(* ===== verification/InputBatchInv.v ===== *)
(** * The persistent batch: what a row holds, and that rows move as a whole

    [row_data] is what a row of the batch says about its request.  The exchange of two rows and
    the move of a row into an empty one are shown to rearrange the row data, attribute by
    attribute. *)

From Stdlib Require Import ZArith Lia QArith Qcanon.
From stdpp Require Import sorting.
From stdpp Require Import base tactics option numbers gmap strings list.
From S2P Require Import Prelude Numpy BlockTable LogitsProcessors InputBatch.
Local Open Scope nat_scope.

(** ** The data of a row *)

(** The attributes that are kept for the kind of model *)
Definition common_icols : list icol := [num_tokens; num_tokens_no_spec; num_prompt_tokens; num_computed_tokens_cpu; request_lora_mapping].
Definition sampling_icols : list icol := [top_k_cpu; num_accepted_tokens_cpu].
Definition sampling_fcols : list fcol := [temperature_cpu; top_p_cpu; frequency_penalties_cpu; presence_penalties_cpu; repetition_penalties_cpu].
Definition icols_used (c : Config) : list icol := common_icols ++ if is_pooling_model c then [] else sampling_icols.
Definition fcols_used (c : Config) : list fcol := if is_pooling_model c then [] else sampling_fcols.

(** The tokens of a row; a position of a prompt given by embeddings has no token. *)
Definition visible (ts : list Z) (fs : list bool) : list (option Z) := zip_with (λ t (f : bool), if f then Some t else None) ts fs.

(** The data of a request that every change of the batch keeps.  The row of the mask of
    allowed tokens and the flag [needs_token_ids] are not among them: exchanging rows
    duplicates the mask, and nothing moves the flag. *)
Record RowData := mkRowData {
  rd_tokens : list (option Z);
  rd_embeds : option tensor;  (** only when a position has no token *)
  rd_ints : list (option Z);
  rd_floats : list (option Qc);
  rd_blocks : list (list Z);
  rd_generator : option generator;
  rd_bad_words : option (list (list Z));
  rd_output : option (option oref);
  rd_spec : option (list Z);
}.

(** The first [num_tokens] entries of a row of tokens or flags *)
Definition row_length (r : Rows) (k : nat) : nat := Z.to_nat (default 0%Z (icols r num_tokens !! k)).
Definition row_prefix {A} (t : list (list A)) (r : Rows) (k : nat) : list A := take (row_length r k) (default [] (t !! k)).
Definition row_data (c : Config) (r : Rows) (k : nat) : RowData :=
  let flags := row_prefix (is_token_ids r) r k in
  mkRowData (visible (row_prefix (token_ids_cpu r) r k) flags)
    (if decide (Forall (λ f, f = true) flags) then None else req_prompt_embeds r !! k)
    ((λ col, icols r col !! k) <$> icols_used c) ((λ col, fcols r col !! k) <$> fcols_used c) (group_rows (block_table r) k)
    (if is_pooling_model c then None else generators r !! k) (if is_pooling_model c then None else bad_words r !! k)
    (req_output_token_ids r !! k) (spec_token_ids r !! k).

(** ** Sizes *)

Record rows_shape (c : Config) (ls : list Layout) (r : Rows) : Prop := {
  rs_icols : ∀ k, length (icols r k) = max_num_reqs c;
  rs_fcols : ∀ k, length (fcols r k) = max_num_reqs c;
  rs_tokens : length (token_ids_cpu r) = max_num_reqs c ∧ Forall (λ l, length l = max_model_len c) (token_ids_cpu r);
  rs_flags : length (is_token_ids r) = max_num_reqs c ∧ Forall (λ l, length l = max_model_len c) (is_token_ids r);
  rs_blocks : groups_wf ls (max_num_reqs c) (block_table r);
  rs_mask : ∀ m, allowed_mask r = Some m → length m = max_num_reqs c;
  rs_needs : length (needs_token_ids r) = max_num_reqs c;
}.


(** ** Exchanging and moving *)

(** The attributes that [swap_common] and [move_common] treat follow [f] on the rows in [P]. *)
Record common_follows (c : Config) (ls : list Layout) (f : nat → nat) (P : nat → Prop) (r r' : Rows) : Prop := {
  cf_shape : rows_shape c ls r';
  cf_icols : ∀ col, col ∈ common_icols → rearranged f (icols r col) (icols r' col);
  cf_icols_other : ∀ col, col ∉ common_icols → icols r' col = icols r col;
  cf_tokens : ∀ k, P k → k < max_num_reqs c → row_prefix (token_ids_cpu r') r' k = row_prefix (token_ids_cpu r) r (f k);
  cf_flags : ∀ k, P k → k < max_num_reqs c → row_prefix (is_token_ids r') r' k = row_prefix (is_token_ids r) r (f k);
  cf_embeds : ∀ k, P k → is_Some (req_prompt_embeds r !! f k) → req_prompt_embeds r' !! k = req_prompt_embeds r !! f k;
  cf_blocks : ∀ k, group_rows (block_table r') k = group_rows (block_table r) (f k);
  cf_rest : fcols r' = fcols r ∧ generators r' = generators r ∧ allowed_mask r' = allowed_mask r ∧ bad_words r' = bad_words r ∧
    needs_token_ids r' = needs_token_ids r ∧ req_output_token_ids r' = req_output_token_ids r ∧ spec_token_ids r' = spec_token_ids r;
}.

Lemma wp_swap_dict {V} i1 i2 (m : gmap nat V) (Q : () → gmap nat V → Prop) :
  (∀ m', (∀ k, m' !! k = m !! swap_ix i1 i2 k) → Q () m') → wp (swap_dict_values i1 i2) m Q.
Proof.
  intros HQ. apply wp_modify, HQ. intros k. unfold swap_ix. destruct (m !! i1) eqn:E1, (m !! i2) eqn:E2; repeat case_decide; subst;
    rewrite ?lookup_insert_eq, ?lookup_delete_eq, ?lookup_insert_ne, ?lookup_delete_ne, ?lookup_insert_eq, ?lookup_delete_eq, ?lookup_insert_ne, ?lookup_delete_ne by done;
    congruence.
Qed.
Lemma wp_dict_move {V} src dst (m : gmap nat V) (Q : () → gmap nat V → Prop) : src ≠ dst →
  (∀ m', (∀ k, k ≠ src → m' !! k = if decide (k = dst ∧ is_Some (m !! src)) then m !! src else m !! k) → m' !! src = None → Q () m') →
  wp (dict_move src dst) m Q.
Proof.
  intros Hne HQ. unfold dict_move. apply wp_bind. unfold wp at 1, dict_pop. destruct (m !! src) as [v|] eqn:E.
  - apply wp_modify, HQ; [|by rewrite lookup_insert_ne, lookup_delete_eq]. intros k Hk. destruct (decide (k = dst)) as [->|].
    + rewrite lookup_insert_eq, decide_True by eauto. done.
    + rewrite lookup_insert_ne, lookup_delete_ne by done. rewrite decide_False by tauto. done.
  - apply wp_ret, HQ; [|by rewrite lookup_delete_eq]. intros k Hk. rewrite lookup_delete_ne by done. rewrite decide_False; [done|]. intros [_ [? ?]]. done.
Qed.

—————

* **Task**
Copy the entries exactly as they appear.

* **Exercise output**
(* ===== verification/InputBatchInv.v ===== *)
(** * The persistent batch: what a row holds, and that rows move as a whole

    [row_data] is what a row of the batch says about its request.  The exchange of two rows and
    the move of a row into an empty one are shown to rearrange the row data, attribute by
    attribute. *)

From Stdlib Require Import ZArith Lia QArith Qcanon.
From stdpp Require Import sorting.
From stdpp Require Import base tactics option numbers gmap strings list.
From S2P Require Import Prelude Numpy BlockTable LogitsProcessors InputBatch.
Local Open Scope nat_scope.

(** ** The data of a row *)

(** The attributes that are kept for the kind of model *)
Definition common_icols : list icol := [num_tokens; num_tokens_no_spec; num_prompt_tokens; num_computed_tokens_cpu; request_lora_mapping].
Definition sampling_icols : list icol := [top_k_cpu; num_accepted_tokens_cpu].
Definition sampling_fcols : list fcol := [temperature_cpu; top_p_cpu; frequency_penalties_cpu; presence_penalties_cpu; repetition_penalties_cpu].
Definition icols_used (c : Config) : list icol := common_icols ++ if is_pooling_model c then [] else sampling_icols.
Definition fcols_used (c : Config) : list fcol := if is_pooling_model c then [] else sampling_fcols.

(** The tokens of a row; a position of a prompt given by embeddings has no token. *)
Definition visible (ts : list Z) (fs : list bool) : list (option Z) := zip_with (λ t (f : bool), if f then Some t else None) ts fs.

(** The data of a request that every change of the batch keeps.  The row of the mask of
    allowed tokens and the flag [needs_token_ids] are not among them: exchanging rows
    duplicates the mask, and nothing moves the flag. *)
Record RowData := mkRowData {
  rd_tokens : list (option Z);
  rd_embeds : option tensor;  (** only when a position has no token *)
  rd_ints : list (option Z);
  rd_floats : list (option Qc);
  rd_blocks : list (list Z);
  rd_generator : option generator;
  rd_bad_words : option (list (list Z));
  rd_output : option (option oref);
  rd_spec : option (list Z);
}.

(** The first [num_tokens] entries of a row of tokens or flags *)
Definition row_length (r : Rows) (k : nat) : nat := Z.to_nat (default 0%Z (icols r num_tokens !! k)).
Definition row_prefix {A} (t : list (list A)) (r : Rows) (k : nat) : list A := take (row_length r k) (default [] (t !! k)).
Definition row_data (c : Config) (r : Rows) (k : nat) : RowData :=
  let flags := row_prefix (is_token_ids r) r k in
  mkRowData (visible (row_prefix (token_ids_cpu r) r k) flags)
    (if decide (Forall (λ f, f = true) flags) then None else req_prompt_embeds r !! k)
    ((λ col, icols r col !! k) <$> icols_used c) ((λ col, fcols r col !! k) <$> fcols_used c) (group_rows (block_table r) k)
    (if is_pooling_model c then None else generators r !! k) (if is_pooling_model c then None else bad_words r !! k)
    (req_output_token_ids r !! k) (spec_token_ids r !! k).

(** ** Sizes *)

Record rows_shape (c : Config) (ls : list Layout) (r : Rows) : Prop := {
  rs_icols : ∀ k, length (icols r k) = max_num_reqs c;
  rs_fcols : ∀ k, length (fcols r k) = max_num_reqs c;
  rs_tokens : length (token_ids_cpu r) = max_num_reqs c ∧ Forall (λ l, length l = max_model_len c) (token_ids_cpu r);
  rs_flags : length (is_token_ids r) = max_num_reqs c ∧ Forall (λ l, length l = max_model_len c) (is_token_ids r);
  rs_blocks : groups_wf ls (max_num_reqs c) (block_table r);
  rs_mask : ∀ m, allowed_mask r = Some m → length m = max_num_reqs c;
  rs_needs : length (needs_token_ids r) = max_num_reqs c;
}.


(** ** Exchanging and moving *)

(** The attributes that [swap_common] and [move_common] treat follow [f] on the rows in [P]. *)
Record common_follows (c : Config) (ls : list Layout) (f : nat → nat) (P : nat → Prop) (r r' : Rows) : Prop := {
  cf_shape : rows_shape c ls r';
  cf_icols : ∀ col, col ∈ common_icols → rearranged f (icols r col) (icols r' col);
  cf_icols_other : ∀ col, col ∉ common_icols → icols r' col = icols r col;
  cf_tokens : ∀ k, P k → k < max_num_reqs c → row_prefix (token_ids_cpu r') r' k = row_prefix (token_ids_cpu r) r (f k);
  cf_flags : ∀ k, P k → k < max_num_reqs c → row_prefix (is_token_ids r') r' k = row_prefix (is_token_ids r) r (f k);
  cf_embeds : ∀ k, P k → is_Some (req_prompt_embeds r !! f k) → req_prompt_embeds r' !! k = req_prompt_embeds r !! f k;
  cf_blocks : ∀ k, group_rows (block_table r') k = group_rows (block_table r) (f k);
  cf_rest : fcols r' = fcols r ∧ generators r' = generators r ∧ allowed_mask r' = allowed_mask r ∧ bad_words r' = bad_words r ∧
    needs_token_ids r' = needs_token_ids r ∧ req_output_token_ids r' = req_output_token_ids r ∧ spec_token_ids r' = spec_token_ids r;
}.

Lemma wp_swap_dict {V} i1 i2 (m : gmap nat V) (Q : () → gmap nat V → Prop) :
  (∀ m', (∀ k, m' !! k = m !! swap_ix i1 i2 k) → Q () m') → wp (swap_dict_values i1 i2) m Q.
Proof.
  intros HQ. apply wp_modify, HQ. intros k. unfold swap_ix. destruct (m !! i1) eqn:E1, (m !! i2) eqn:E2; repeat case_decide; subst;
    rewrite ?lookup_insert_eq, ?lookup_delete_eq, ?lookup_insert_ne, ?lookup_delete_ne, ?lookup_insert_eq, ?lookup_delete_eq, ?lookup_insert_ne, ?lookup_delete_ne by done;
    congruence.
Qed.
Lemma wp_dict_move {V} src dst (m : gmap nat V) (Q : () → gmap nat V → Prop) : src ≠ dst →
  (∀ m', (∀ k, k ≠ src → m' !! k = if decide (k = dst ∧ is_Some (m !! src)) then m !! src else m !! k) → m' !! src = None → Q () m') →
  wp (dict_move src dst) m Q.
Proof.
  intros Hne HQ. unfold dict_move. apply wp_bind. unfold wp at 1, dict_pop. destruct (m !! src) as [v|] eqn:E.
  - apply wp_modify, HQ; [|by rewrite lookup_insert_ne, lookup_delete_eq]. intros k Hk. destruct (decide (k = dst)) as [->|].
    + rewrite lookup_insert_eq, decide_True by eauto. done.
    + rewrite lookup_insert_ne, lookup_delete_ne by done. rewrite decide_False by tauto. done.
  - apply wp_ret, HQ; [|by rewrite lookup_delete_eq]. intros k Hk. rewrite lookup_delete_ne by done. rewrite decide_False; [done|]. intros [_ [? ?]]. done.
Qed.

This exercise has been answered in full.